IdeaSearch/IdeaSearch-fit

About IdeaSearch-fit

Quick Start

To install IdeaSearch-fit, run:

pip install IdeaSearch-fit

IdeaSearch-fit is a scientific formula discovery tool focused on symbolic regression, built upon the IdeaSearch framework. It provides the IdeaSearchFitter class, which is designed as a highly integrated "Helper" object that seamlessly interfaces with IdeaSearch via the bind_helper method. IdeaSearch-fit integrates the dual capabilities of evolutionary computation and large language models to automatically discover underlying mathematical expressions from experimental or simulation data.

The core task of IdeaSearch-fit is to solve the symbolic regression problem: given a set of input data $(X)$ and a corresponding output $(y)$, the system performs an evolutionary search to find a mathematical formula $f(X)$ that is both accurate in describing the relationship and parsimonious in its complexity. Therefore, it is more than just a data fitting tool; its ultimate goal is to be an exploratory framework capable of uncovering the physical laws or mathematical patterns behind the data.

Core Methodology: Combining Heuristic Search and Numerical Optimization

The core of IdeaSearch-fit lies in its hybrid workflow, which combines the macroscopic structural exploration of Large Language Models (LLMs) with the microscopic parameter optimization of traditional numerical methods:

Phase 1: Ansatz Search via Large Language Models This phase leverages the instruction-following and pattern-recognition capabilities of LLMs to conduct a heuristic search for candidate formulas within a space composed of mathematical symbols, physical concepts, and natural language. Guided by user-provided data features, physical units, and optional theoretical context, the LLM generates a series of structurally sound candidate mathematical expressions (i.e., "ansatze"). This is a macroscopic, exploratory process of structure generation.
Phase 2: Parameter Fitting via Numerical Optimization Once a promising ansatz is generated (e.g., param1 * sin(param2 * x)), the IdeaSearchFitter instance immediately employs user-specified traditional numerical optimization algorithms (e.g., L-BFGS-B or differential-evolution) to precisely solve for the optimal values of the undetermined parameters (param1, param2, etc.). This is a deterministic, microscopic process of parameter fitting, designed to accurately evaluate the fitting capability of each candidate structure.

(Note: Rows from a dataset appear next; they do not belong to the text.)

(* ===== verification/Valset.v ===== *)
(** Validator-set updates on the provider: keeper/validator_set_update.go and
    keeper/relay.go. The set of each launched consumer is recomputed every
    epoch, diffed (or rendered whole, as a snapshot) into a VSC packet, queued,
    and sent over the consumer's client. *)
From S2P Require Import Prelude GoTime Types Externals World Keeper ValSets.

Section valset.
Context `{X : Externals}.

(** [map[string]ConsensusValidator], keyed by [PublicKey.String()]. *)
Definition by_key (vals : list ConsensusValidator) : gmap string ConsensusValidator :=
  foldl (λ m val, <[PublicKey val := val]> m) ∅ vals.

Definition DiffValidators (currentValidators nextValidators : list ConsensusValidator)
  : list ValidatorUpdate :=
  let isCurrentValidator := by_key currentValidators in
  let isNextValidator := by_key nextValidators in
  let changed (currentVal : ConsensusValidator) : list ValidatorUpdate :=
    match isNextValidator !! PublicKey currentVal with
    | None => [mkUpdate (PublicKey currentVal) 0]
    | Some nextVal =>
        if cv_Power currentVal =? cv_Power nextVal then []
        else [mkUpdate (PublicKey nextVal) (cv_Power nextVal)]
    end in
  let added (nextVal : ConsensusValidator) : list ValidatorUpdate :=
    match isCurrentValidator !! PublicKey nextVal with
    | None => [mkUpdate (PublicKey nextVal) (cv_Power nextVal)]
    | Some _ => []
    end in
  (currentValidators ≫= changed) ++ (nextValidators ≫= added).

Definition FullValSetUpdates (validators : list ConsensusValidator) : list ValidatorUpdate :=
  (λ v, mkUpdate (PublicKey v) (cv_Power v)) <$> validators.

Definition CreateConsumerValidator (consumerId : N) (validator : Validator) : K ConsensusValidator :=
  valAddr ← of_option (ValAddressFromBech32 (OperatorAddress validator)) ErrExternal;
  power ← (o ← gets (λ w, GetLastValidatorPower (w_staking w) valAddr); of_option o ErrExternal);
  consAddr ← of_option (GetConsAddr validator) ErrExternal;
  assigned ← gets (GetValidatorConsumerPubKey consumerId consAddr);
  consumerPublicKey ← match assigned with
                      | Some key => mret key
                      | None => of_option (CmtConsPublicKey validator) ErrExternal
                      end;
  height ← asks BlockHeight;
  v ← gets (GetConsumerValidator consumerId consAddr);
  mret (mkConsensusValidator consAddr power consumerPublicKey
          (match v with Some v => JoinHeight v | None => height end)).

(** One iteration of [CreateConsumerValidators]: the entries so far and the
    index of each consumer address among them. *)
Definition add_consumer_validator (consumerId : N)
    (acc : list ConsensusValidator * gmap string nat) (val : Validator)
  : K (list ConsensusValidator * gmap string nat) :=
  let '(nextValidators, indexByConsumerAddr) := acc in
  nextValidator ← CreateConsumerValidator consumerId val;
  consumerAddr ← of_option (TMCryptoPublicKeyToConsAddr (PublicKey nextValidator)) ErrExternal;
  match indexByConsumerAddr !! consumerAddr with
  | Some i =>
      match nextValidators !! i with
      | None => panic
      | Some kept =>
          if String.ltb (ProviderConsAddr nextValidator) (ProviderConsAddr kept)
          then mret (<[i := nextValidator]> nextValidators, indexByConsumerAddr)
          else mret (nextValidators, indexByConsumerAddr)
      end
  | None =>
      mret (nextValidators ++ [nextValidator],
            <[consumerAddr := length nextValidators]> indexByConsumerAddr)
  end.
Definition CreateConsumerValidators (consumerId : N) (bondedValidators : list Validator)
  : K (list ConsensusValidator) :=
  fst <$> fold_each bondedValidators (add_consumer_validator consumerId) ([], ∅).

Definition GetLastBondedValidators : K (list Validator) :=
  maxVals ← (o ← gets (λ w, MaxValidators (w_staking w)); of_option o ErrExternal);
  bondedValidators ← (o ← gets (λ w, GetBondedValidatorsByPower (w_staking w)); of_option o ErrExternal);
  if Z.of_nat (length bondedValidators) mod 2 ^ 32 <? maxVals then mret bondedValidators
  else mret (take (Z.to_nat maxVals) bondedValidators).

Definition ComputeConsumerNextValSet (bondedValidators : list Validator) (consumerId : N)
    (currentConsumerValSet : list ConsensusValidator) (isSnapshot : bool)
  : K (list ValidatorUpdate) :=
  nextValidators ← CreateConsumerValidators consumerId bondedValidators;
  SetConsumerValSet consumerId nextValidators;;
  mret (if isSnapshot then FullValSetUpdates nextValidators
        else DiffValidators currentConsumerValSet nextValidators).

(** *** relay.go *)
Definition OnAcknowledgementPacketV2 (sourceClientID : string) (ackVscId : N) (ackError : string)
  : K unit :=
  o ← gets (GetClientIdToConsumerId sourceClientID);
  match o with
  | None => mret tt
  | Some consumerId =>
      if negb (String.eqb ackError "") then mret tt else
      now ← asks BlockTime;
      SetConsumerLastAckTime consumerId now;;
      acked ← gets (GetConsumerHighestAckedVscId consumerId);
      when (acked <? ackVscId)%N (SetConsumerHighestAckedVscId consumerId ackVscId)
  end.

(** Both branches only log: a timed-out packet changes nothing. *)
Definition OnTimeoutPacketV2 (sourceClientID : string) : K unit :=
  o ← gets (GetClientIdToConsumerId sourceClientID);
  match o with None => mret tt | Some _ => mret tt end.

Definition ProviderValidatorUpdates : K (list ValidatorUpdate) :=
  bondedValidators ← (o ← gets (λ w, GetBondedValidatorsByPower (w_staking w)); of_option o ErrExternal);
  currentValidators ← gets GetLastProviderConsensusValSet;
  nextValidators ← map_each (λ val, o ← gets (CreateProviderConsensusValidator val);
                                    of_option o ErrExternal) bondedValidators;
  SetLastProviderConsensusValSet nextValidators;;
  mret (DiffValidators currentValidators nextValidators).

(** Go's [%] by zero panics. *)
Definition BlocksUntilNextEpoch : K Z :=
  height ← asks BlockHeight;
  blocksPerEpoch ← GetBlocksPerEpoch;
  if blocksPerEpoch =? 0 then panic else
  let blocksSinceEpochStart := Z.rem height blocksPerEpoch in
  mret (if blocksSinceEpochStart =? 0 then 0 else wrap64 (blocksPerEpoch - blocksSinceEpochStart)).

Definition send_one (consumerId : N) (clientId : string) (timeoutTimestamp : Z)
    (data : ValidatorSetChangePacketData) : K unit :=
  '(sent, ibc') ← gets (λ w, SendPacket (w_ibc w) clientId timeoutTimestamp authority data);
  modify (set_ibc ibc');;
  guard_err sent ErrExternal;;
  highest ← gets (GetConsumerHighestSentVscId consumerId);
  when (highest <? ValsetUpdateId data)%N
    (SetConsumerHighestSentVscId consumerId (ValsetUpdateId data)).

(** On a send error the loop returns before [DeletePendingVSCPackets], with
    what it sent and recorded so far kept. *)
Definition sendVSCPacketsToChainStrict (consumerId : N) (clientId : string) : K unit :=
  vaasTimeout ← GetVAASTimeoutPeriod;
  let timeoutPeriod := Z.min vaasTimeout MaxTimeoutDelta in
  now ← asks BlockTime;
  let timeoutTimestamp := (time_Unix (time_Add now timeoutPeriod)) mod 2 ^ 64 in
  pendingPackets ← gets (GetPendingVSCPackets consumerId);
  for_each pendingPackets (send_one consumerId clientId timeoutTimestamp);;
  DeletePendingVSCPackets consumerId.

Definition SendVSCPacketsToChain (consumerId : N) (clientId : string) : K unit :=
  try (sendVSCPacketsToChainStrict consumerId clientId);; mret tt.

Definition SendVSCPackets : K unit :=
  launched ← gets GetAllLaunchedConsumerIds;
  for_each launched (λ consumerId,
    o ← gets (GetConsumerClientId consumerId);
    match o with
    | None => mret tt
    | Some clientID =>
        if String.eqb clientID "" then mret tt else SendVSCPacketsToChain consumerId clientID
    end).

Definition buildVSCPacket (consumerId : N) (valUpdates : list ValidatorUpdate)
    (valUpdateID : N) (isSnapshot : bool) : K ValidatorSetChangePacketData :=
  inDebt ← gets (IsConsumerInDebt consumerId);
  dp ← CurrentDowntimeParams;
  mret (mkVSC valUpdates valUpdateID inDebt isSnapshot (Some dp)).

Definition needs_snapshot (consumerId : N) (currentValSet : list ConsensusValidator) (w : World)
  : bool :=
  bool_decide (currentValSet = [])
  || (GetConsumerHighestAckedVscId consumerId w <? GetConsumerHighestSentVscId consumerId w)%N
  || negb (bool_decide (GetPendingVSCPackets consumerId w = [])).

Definition queue_one (bondedValidators : list Validator) (valUpdateID : N) (consumerId : N)
  : K unit :=
  currentValSet ← gets (GetConsumerValSet consumerId);
  isSnapshot ← gets (needs_snapshot consumerId currentValSet);
  valUpdates ← ComputeConsumerNextValSet bondedValidators consumerId currentValSet isSnapshot;
  packet ← buildVSCPacket consumerId valUpdates valUpdateID isSnapshot;
  AppendPendingVSCPackets consumerId [packet].

Definition QueueVSCPackets : K unit :=
  valUpdateID ← gets GetValidatorSetUpdateId;
  bondedValidators ← GetLastBondedValidators;
  launched ← gets GetAllLaunchedConsumerIds;
  for_each launched (queue_one bondedValidators valUpdateID);;
  IncrementValidatorSetUpdateId.

Definition QueueImmediateSnapshotVSCPacket (consumerId : N) : K unit :=
  valUpdateID ← gets GetValidatorSetUpdateId;
  bondedValidators ← GetLastBondedValidators;
  currentValSet ← gets (GetConsumerValSet consumerId);
  valUpdates ← ComputeConsumerNextValSet bondedValidators consumerId currentValSet true;
  packet ← buildVSCPacket consumerId valUpdates valUpdateID true;
  AppendPendingVSCPackets consumerId [packet];;
  IncrementValidatorSetUpdateId.

Definition QueueConsPubKeyRotationSnapshots (newProviderAddr : string) : K unit :=
  launched ← gets GetAllLaunchedConsumerIds;
  for_each launched (λ consumerId,
    assigned ← gets (GetValidatorConsumerPubKey consumerId newProviderAddr);
    match assigned with
    | Some _ => mret tt
    | None =>
        r ← try (QueueImmediateSnapshotVSCPacket consumerId);
        match r with
        | inl _ => mret tt
        | inr _ =>
            o ← gets (GetConsumerClientId consumerId);
            match o with
            | None => mret tt
            | Some clientId => SendVSCPacketsToChain consumerId clientId
            end
        end
    end).

Definition EndBlockVSU : K (list ValidatorUpdate) :=
  valUpdates ← ProviderValidatorUpdates;
  blocks ← BlocksUntilNextEpoch;
  when (blocks =? 0) (QueueVSCPackets;; SendVSCPackets);;
  mret valUpdates.
End valset.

This workflow, where the "LLM explores structures and numerical optimization solves for parameters," integrates the structural generation capabilities of modern AI with the precise computational power of classical algorithms, forming the foundation of IdeaSearch-fit.

Core Input and Output

From a user's perspective, the workflow of IdeaSearch-fit is designed to be exceptionally direct:

Core Input:

X: Input data (independent variables, multi-dimensional support).
y: Target data (dependent variable, one-dimensional).
error (Optional): The measurement error for each data point in y. Providing errors is fundamental for rigorous scientific data fitting, as it enables the use of more robust metrics like the reduced chi-squared statistic.

Core Output:

A Pareto Frontier. The system's output is not a single "best" formula but a set of solutions. Each formula in this set represents the optimal accuracy for its respective level of complexity, allowing the user to make a trade-off between the model's simplicity and precision that best suits their domain requirements.

Key Features

Evolutionary Symbolic Regression: Leverages the multi-island parallel evolution framework of IdeaSearch as its core engine to efficiently search the vast space of mathematical expressions for optimal fitting formulas.
Pareto-Optimal Frontier: IdeaSearch-fit does not seek a single best fit but simultaneously optimizes two competing objectives: accuracy (Metric) and simplicity (Complexity). It generates a Pareto Frontier report, providing a suite of optimal solutions at various complexity-accuracy trade-offs for in-depth analysis.
Rigorous Dimensional Analysis: Includes a built-in unit validation module (unit_validator) that performs strict physical unit checks during the formula evolution process. This feature is crucial for scientific and engineering domains, ensuring that the generated formulas are valid not only numerically but also physically.
Dual-Mode Formula Generation:
- Precise Generation: Directly generates and evolves mathematical expressions that strictly adhere to a specific computational syntax.
- Fuzzy Generation: First, an LLM acts as a scientist to propose a natural language theory about the underlying patterns in the data. Then, another LLM agent translates this theory into a strict mathematical expression. This innovative two-stage approach allows for the infusion of richer prior knowledge and creative insights.
Automated Semantic Polishing: Users need only provide basic variable names and units, and the system can invoke an LLM to automatically infer and complete descriptions of the physical meaning of all inputs and outputs. This information is then used to construct more semantically rich prompts, guiding IdeaSearch toward a more intelligent exploration.
Seamless Integration and Automation: As a highly integrated module for IdeaSearch, the IdeaSearchFitter class only needs to be initialized once. It then automatically configures all the necessary core components for IdeaSearch, including the evaluation function (evaluate_func), prompts (prologue_section, epilogue_section), and mutation/crossover operators (mutation_func, crossover_func).

Core API

The primary interface for the IdeaSearch-fit package is the IdeaSearchFitter class, which consists of its constructor and several result-retrieval methods.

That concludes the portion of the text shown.